Por último, mas não menos importante, qualquer processo de privatização do Maracanã precisa levar em consideração o montante de dinheiro público que já foi gasto na atual reforma do Estádio. Segundo reportagem do Portal UOL, a reforma do Maracanã estava orçada, até fevereiro último, em cerca de R$ 1 bilhão!!!! Não estou informado se, de lá prá cá, já houve outro
reajuste do orçamento. Mas é bem provável que sim. Segundo a mesma reportagem,
de acordo com o edital de concessão do Complexo Desportivo, publicado naquele
mesmo mês pelo governo do Estado, a empresa vencedora terá a concessão do
estádio por 35 anos, sendo obrigada a repassar ao Estado R$ 4,5 milhões por ano ao
longo desse tempo. Fazendo uma complexa conta de somar, isso dá um total de R$
153 milhões. O que significa 15% do total que o poder público está gastando com
a reforma. Sim, você entendeu bem. A empresa vencedora vai ganhar o direito de
explorar o espaço do Maracanã (que não é qualquer espaço) por 35 anos, com a
obrigação de devolver ao Estado apenas 15% daquilo que ele gastou com a
reforma, e pagando em 35 prestações. Ao contrário do que boa parte dos
brasileiros acredita, dinheiro público não é dinheiro de ninguém. É o MEU
dinheiro, o SEU dinheiro! É o nosso dinheiro que o governo do Estado está
gastando nessa reforma, sem exigir o retorno do empresário que vai explorar o
espaço pelos próximos 35 anos.
Para concluir eu queria reafirmar o que eu disse no
começo desse texto: eu não sou contrário à privatização do Maracanã. Mas sou
contrário à privatização do nosso direito ao lazer e ao esporte, à educação e à
cultura. Sou contrário à privatização do espaço público e da cidade.
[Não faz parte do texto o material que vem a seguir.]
(* ===== verification/EndToEnd.v ===== *)
(** * EndToEnd: from the lists of the configuration to the answer

    The daemon's policy, built from one acquired text per effective list,
    meets a query: what the lists say decides the answer, for one query and
    in any run of the node; [SystemSpec] says the policies are such. *)
From S2P Require Import Prelude Text Time Num IpAddr FilterTypes Parse Engine KeyIndexSpec LabelsSpec EngineSpec VerdictSpec Dns Cache FailCache SafeSearch Proc Shadow Db DbSpec Pipeline Server ServerSpec Scheduler ServerLiveness ServerRun.
From S2P Require Import Result Config Upstream Lists ListsSpec Daemon DaemonSpec Sockets Node NodeSpec NodeRun.

(** What a rule set says of a name. *)
Definition excepts (R : list Located) (q : list Z) : Prop := exists x, x ∈ R /\ action (snd x) = Except /\ covers (pattern (snd x)) q.
Definition blocks (R : list Located) (q : list Z) : Prop :=
  (exists x, x ∈ R /\ action (snd x) = Block /\ covers (pattern (snd x)) q) /\ ~ excepts R q.
Definition silent (R : list Located) (q : list Z) : Prop := forall x, x ∈ R -> ~ covers (pattern (snd x)) q.

(** A name as queries have it, once lowered and without its final dot. *)
Definition ordinary (q : list Z) : Prop := 1 <= len q <= 253 /\ no_trailing_dot q /\ c_star ∉ q.

Section EndToEnd.
Context `{HickoryOps} `{HashIter} `{ConfigOps} `{RcodeDisplay} `{UnstableSort} `{IpDisplay}.

(** The answer to an ordinary question of an allowed client, under
    [policy]. *)
Definition answered_as (policy : Policy) (R : list Located) (request : Message) (query : Query) (client : IpAddr) (now : Instant)
  (tr : list (Obs Ev)) (resp : Message) : Prop :=
  let qname := normalize_qname (name_to_ascii (q_name query)) in
  exists log d, logs tr = [log_stamp log (rcode resp) d]
  /\ (blocks R (query_name qname) ->
        synth_block_response request = Some resp /\ resolution tr = [] /\ q_verdict log = Blocked
        /\ exists lst r, q_list log = Some lst /\ (lst, r) ∈ R /\ action r = Block /\ covers (pattern r) (query_name qname))
  /\ (excepts R (query_name qname) -> exists l, q_verdict l = Excepted /\ resolved_as policy request qname (q_type query) now l (resolution tr) log resp)
  /\ (silent R (query_name qname) -> exists l, q_verdict l = Allowed /\ resolved_as policy request qname (q_type query) now l (resolution tr) log resp).

Lemma policy_decides policy texts request client now tr resp query rest :
  build_texts texts = Some (pol_engine policy) ->
  runs (handle_at request client now) tr resp -> policies tr = [policy] -> queries request = query :: rest ->
  client_allowed (pol_allow policy) client = true -> q_type query <> TYPE_ANY ->
  ordinary (query_name (normalize_qname (name_to_ascii (q_name query)))) ->
  answered_as policy (rules_of texts) request query client now tr resp.
Proof.
  intros Hb Hr Hp Hq Ha Ht (Hl & Hd & Hs). unfold answered_as. cbn zeta. set (qname := normalize_qname (name_to_ascii (q_name query))) in *.
  apply handle_at_runs in Hr as [(prev & log & d & _ & Hlog & _ & Hh) _]. rewrite Hp, Hq in Hh.
  destruct (_ <=? prev); [by destruct Hh as (? & _)|]. destruct Hh as (pol' & ts & [= <-] & Hh). unfold decided_as in Hh. cbn zeta in Hh.
  fold qname in Hh. rewrite Ha, (proj2 (Z.eqb_neq _ _) Ht) in Hh. cbn [negb orb] in Hh.
  destruct (verdict_decided texts _ qname Hb Hl Hd Hs) as (v & Hv & Hspec). rewrite Hv in Hh.
  exists log, d. split; [done|]. destruct v as [|lst m|lst m]; cbn [verdict_spec] in Hspec.
  - split; [|split].
    + intros ((x & Hx & _ & Hc) & _). by destruct (Hspec x Hx).
    + intros (x & Hx & _ & Hc). by destruct (Hspec x Hx).
    + intros _. eexists. split; [|exact Hh]. done.
  - destruct Hspec as ((r & Hin & Hact & Hc & _) & Hno). destruct Hh as (Hresp & Hres & ->). split; [|split].
    + intros _. split; [done|]. split; [done|]. split; [done|]. by exists lst, r.
    + intros (x & Hx & Hex & Hcx). by destruct (Hno x Hx Hex).
    + intros Hsil. by destruct (Hsil _ Hin).
  - destruct Hspec as (r & Hin & Hact & Hc & _). split; [|split].
    + intros (_ & Hne). destruct Hne. by exists (lst, r).
    + intros _. eexists. split; [|exact Hh]. done.
    + intros Hsil. by destruct (Hsil _ Hin).
Qed.

(** The lists decide the answers. A policy the daemon builds from a
    configuration ([daemon_never_unfiltered] says a serving daemon has no
    other) stands for the texts acquired for the configuration's lists: it
    satisfies what every theorem about the server asks of a policy, and under it, whatever the caches, the
    upstreams and the other queries do, an ordinary question of an allowed
    client for a name that some block rule of those texts covers and no
    exception does gets the block answer without touching cache or
    upstream, and the log names a list with such a rule; an excepted or
    unlisted name is resolved. *)
Theorem lists_decide_answers config policy l acqs :
  policy_from config policy l -> compiled (effective_lists config) acqs l ->
  policy_ok policy
  /\ forall request client now tr resp query rest,
       runs (handle_at request client now) tr resp -> policies tr = [policy] -> queries request = query :: rest ->
       client_allowed (allow (server config)) client = true -> q_type query <> TYPE_ANY ->
       ordinary (query_name (normalize_qname (name_to_ascii (q_name query)))) ->
       answered_as policy (rules_of (map ac_text acqs)) request query client now tr resp.
Proof.
  intros (_ & He & _ & Ha) Hc. pose proof (c_engine _ _ _ Hc) as Hb. rewrite <- He in Hb. split.
  - exact (build_answers (map ac_text acqs) _ Hb).
  - intros request client now tr resp query rest Hr Hp Hq Hcl Ht Ho. eapply policy_decides; try done. by rewrite Ha.
Qed.
(** [policy] was built whole from [config] and these texts of its lists. *)
Definition stands_for (config : Config.Config) (policy : Policy) (acqs : list Acquired) : Prop :=
  exists l, policy_from config policy l /\ compiled (effective_lists config) acqs l.
Definition built (policy : Policy) : Prop := exists config acqs, stands_for config policy acqs.

(** What became of a query: shed, refused to a stranger, or decided by the
    lists of one configuration. *)
Definition filtered (a : Answer) : Prop :=
  let request := h_request (a_query a) in
  forall query rest, queries request = query :: rest -> q_type query <> TYPE_ANY ->
    ordinary (query_name (normalize_qname (name_to_ascii (q_name query)))) ->
    policies (h_trace (a_query a)) = [] /\ a_reply a = synth_servfail request
    \/ exists config policy acqs, stands_for config policy acqs /\ policies (h_trace (a_query a)) = [policy]
       /\ if client_allowed (allow (server config)) (h_client (a_query a))
          then answered_as policy (rules_of (map ac_text acqs)) request query (h_client (a_query a)) (h_now (a_query a))
                 (h_trace (a_query a)) (a_reply a)
          else a_reply a = synth_refused request /\ resolution (h_trace (a_query a)) = [].

Lemma complete_filtered a : complete a -> each built (policies (h_trace (a_query a))) -> filtered a.
Proof.
  intros Hc Hp query rest Hq Ht Ho. pose proof (complete_served _ Hc) as ((prev & log & d & _ & _ & _ & Hh) & _).
  destruct (_ <=? prev); [left; by destruct Hh as (-> & _ & -> & _)|]. rewrite Hq in Hh. destruct Hh as (policy & ts & Hpol & Hd).
  right. rewrite Hpol in Hp. destruct Hp as ((config & acqs & Hs) & _). exists config, policy, acqs. split; [done|]. split; [done|].
  destruct Hs as (l & (_ & He & _ & Ha) & Hl). rewrite <- Ha. destruct (client_allowed (pol_allow policy) _) eqn:Hcl.
  - apply (policy_decides policy (map ac_text acqs) _ _ _ _ _ _ rest); try done. rewrite He. exact (c_engine _ _ _ Hl).
  - unfold decided_as in Hd. cbn zeta in Hd. rewrite Hcl in Hd. cbn [negb orb] in Hd. by destruct Hd as (-> & -> & _).
Qed.

(** The lists decide what the daemon answers. While every policy put
    in force is one built whole from a configuration and texts acquired
    for its lists ([daemon_never_unfiltered]: a serving daemon has no
    other), then whatever reaches its sockets and however its queries,
    tasks, reloads and shutdown interleave: an ordinary question is shed
    with SERVFAIL before any policy is read; or refused, unresolved, to a
    client that configuration does not allow; or decided by those texts: a
    name some block rule covers and no exception does gets the block answer
    without touching cache or upstream, and the log names a list with such
    a rule; an excepted or unlisted name is resolved. *)
Theorem daemon_filters p sockets t k x :
  built (p_policy p) -> runs_to (moves_under built) k (node_new p sockets t) x -> each filtered (nd_answered x).
Proof.
  intros Hp Hr. pose proof (under_reads built k p sockets t x Hp Hr) as [_ Ha].
  destruct (answers_hold p sockets t x (under_comes built k p sockets t x Hr)) as [_ _ Hd _].
  induction (nd_answered x) as [|a an IH]; [done|]. destruct Ha as (Ha & Han), Hd as (Hd & Hdn). split; [by apply complete_filtered|by apply IH].
Qed.
End EndToEnd.

(** ** A configured server

    One list, and the policy of [ServerRun] as what it compiles to. *)
#[local] Existing Instance text_names.
#[local] Existing Instance text_ops.
#[local] Existing Instance map_order.
#[local] Existing Instance merge_sort_keys.
#[local] Existing Instance one_host.
#[local] Existing Instance rcode_numbers.
#[local] Existing Instance show_v4.
#[local] Instance plain_files : ConfigOps := {|
  toml_from_str := fun _ => inr [];
  toml_to_string := fun _ => None;
  sha256 := fun b => take 8 b;
  Cert := unit;
  pem_file := fun _ => inr []
|}.

Definition ads_list : ListSource := mkListSource (lit "ads") (Some (lit "https://example.com/ads.txt")) None.
Definition ads_config : Config.Config := Config.mkConfig
  (mkServerConfig [mkSocketAddr (V4 [0; 0; 0; 0]) 53] [run_client])
  (mkFilteringConfig None [ads_list] (lit "/lists"))
  (mkUpstreamsConfig [lit "https://9.9.9.9/dns-query"] [] 3000)
  (mkDatabaseConfig (lit "/db"))
  (mkSafeSearchConfig false [])
  (mkTlsConfig [])
  (mkCacheConfig 16 3600).
Definition ads_text : Acquired := mkAcquired run_list Downloaded None.
Definition ads_loaded : LoadedLists :=
  mkLoaded run_engine [lit "ads"] (hex_encode (sha256 run_list)) [] [report_of ads_list ads_text].

Lemma ads_compiled : compiled (effective_lists ads_config) [ads_text] ads_loaded.
Proof. split; vm_compute; reflexivity. Qed.

Lemma ads_policy : policy_from ads_config run_policy ads_loaded.
Proof. split; [exists [ads_text]; exact ads_compiled|]. split; [done|]. split; vm_compute; reflexivity. Qed.

Lemma ads_blocks : blocks (rules_of [run_list]) (lit "x.ads.com").
Proof.
  split.
  - eexists. split; [left|]. split; [vm_compute; reflexivity|]. right. exists (lit "x"). vm_compute. reflexivity.
  - intros (x & Hx & Ha & _). apply list_elem_of_singleton in Hx as ->. vm_compute in Ha. discriminate Ha.
Qed.

(** The question for a host under the listed domain, alone. *)
Definition run_question : Query := mkQuery (lit "x.ads.com." : Name) 1 CLASS_IN.
Lemma ads_policies :
  match run_query run_pipeline "x.ads.com." with Some (tr, _, _) => policies tr = [run_policy] | None => False end.
Proof. vm_compute. reflexivity. Qed.

Lemma lists_decide_answers_witness :
  match run_query run_pipeline "x.ads.com." with
  | Some (tr, m, _) => synth_block_response (run_request "x.ads.com.") = Some m /\ resolution tr = []
  | None => False
  end.
Proof.
  pose proof (run_query_runs run_pipeline "x.ads.com.") as Hr. pose proof ads_policies as Hp.
  destruct (run_query run_pipeline "x.ads.com.") as [[[tr m] p']|]; [|destruct Hp].
  destruct (proj2 (lists_decide_answers ads_config run_policy ads_loaded [ads_text] ads_policy ads_compiled)
    _ run_client 0 tr m run_question [] Hr Hp eq_refl) as (log & d & _ & Hb & _).
  - vm_compute. reflexivity.
  - vm_compute. intros HF; discriminate HF.
  - split; [split; vm_compute; intros HF; discriminate HF|]. split; [vm_compute; intros HF; discriminate HF|].
    apply contains_char_false. vm_compute. reflexivity.
  - destruct (Hb ads_blocks) as (Hresp & Hres & _). by split.
Defined.

(** The same question over UDP, to the daemon of [NodeRun]. *)
Lemma ads_built : built run_policy.
Proof.
  exists ads_config, [ads_text], ads_loaded. split; [exact ads_policy|exact ads_compiled].
Qed.

Lemma daemon_filters_witness :
  match run_answered with
  | Some x => exists a, nd_answered x = [a] /\ filtered a
  | None => False
  end.
Proof.
  pose proof (asked_under built run_oracle 9 run_start (ask_udp run_start)) as Hr.
  pose proof run_answer as Hl. destruct run_answered as [x|]; [|discriminate Hl].
  assert (Hx : runs_to (moves_under built) 10 run_start x).
  { apply Hr; [exact ads_built|apply ask_udp_happens; [reflexivity|left]|reflexivity|intros HF; discriminate HF|reflexivity]. }
  pose proof (daemon_filters run_pipeline run_sockets wit_tables 10 x ads_built Hx) as Hf.
  destruct (nd_answered x) as [|a [|b an]]; [discriminate Hl| |discriminate Hl]. exists a. split; [reflexivity|exact (proj1 Hf)].
Defined.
E,
sobretudo, sou contrário à privatização do dinheiro que eu pago em impostos
todo santo dia. Por isso, sou contrário a este processo de privatização que ora
se apresenta para o Maracanã. Privatize-se o estádio, desde que se encontre um
interessado que se comprometa a respeitar, a história do estádio e da cidade,
respeitando-o como Patrimônio Cultural tombado que é; a preservar em
funcionamento os espaços públicos de lazer anexos a ele (Estádio de Atletismo
Célio de Barros e Parque Aquático Júlio Delamare); a preservar o prédio da
Escola Municipal Friedenreich e o Palacete-Museu, como importantes equipamentos
culturais que são (no caso da primeira) e que podem voltar a ser (no caso do
segundo); que se comprometa a devolver ao Estado, pelo menos, metade do que ele
tem gasto em dinheiro público nessa reforma. Ache um interessado que assuma esses compromissos e demonstre, com isso, respeito pela história da cidade e pela sua população e mostre para ele que, mesmo assim, ele ainda pode ganhar
muito dinheiro explorando o Maracanã por 35 anos. E, se isso não for possível que mantenha público o que sempre foi patrimônio público. Patrimônio não de um empresário particular, mas de todos os cariocas.
Outro projeto de reforma do complexo, que foi descartado, assumia a maioria desses compromissos. Como a manutenção dos equipamentos esportivos e culturais no entorno do estádio. Por que esse projeto foi abandonado? Pergunta sem respostas.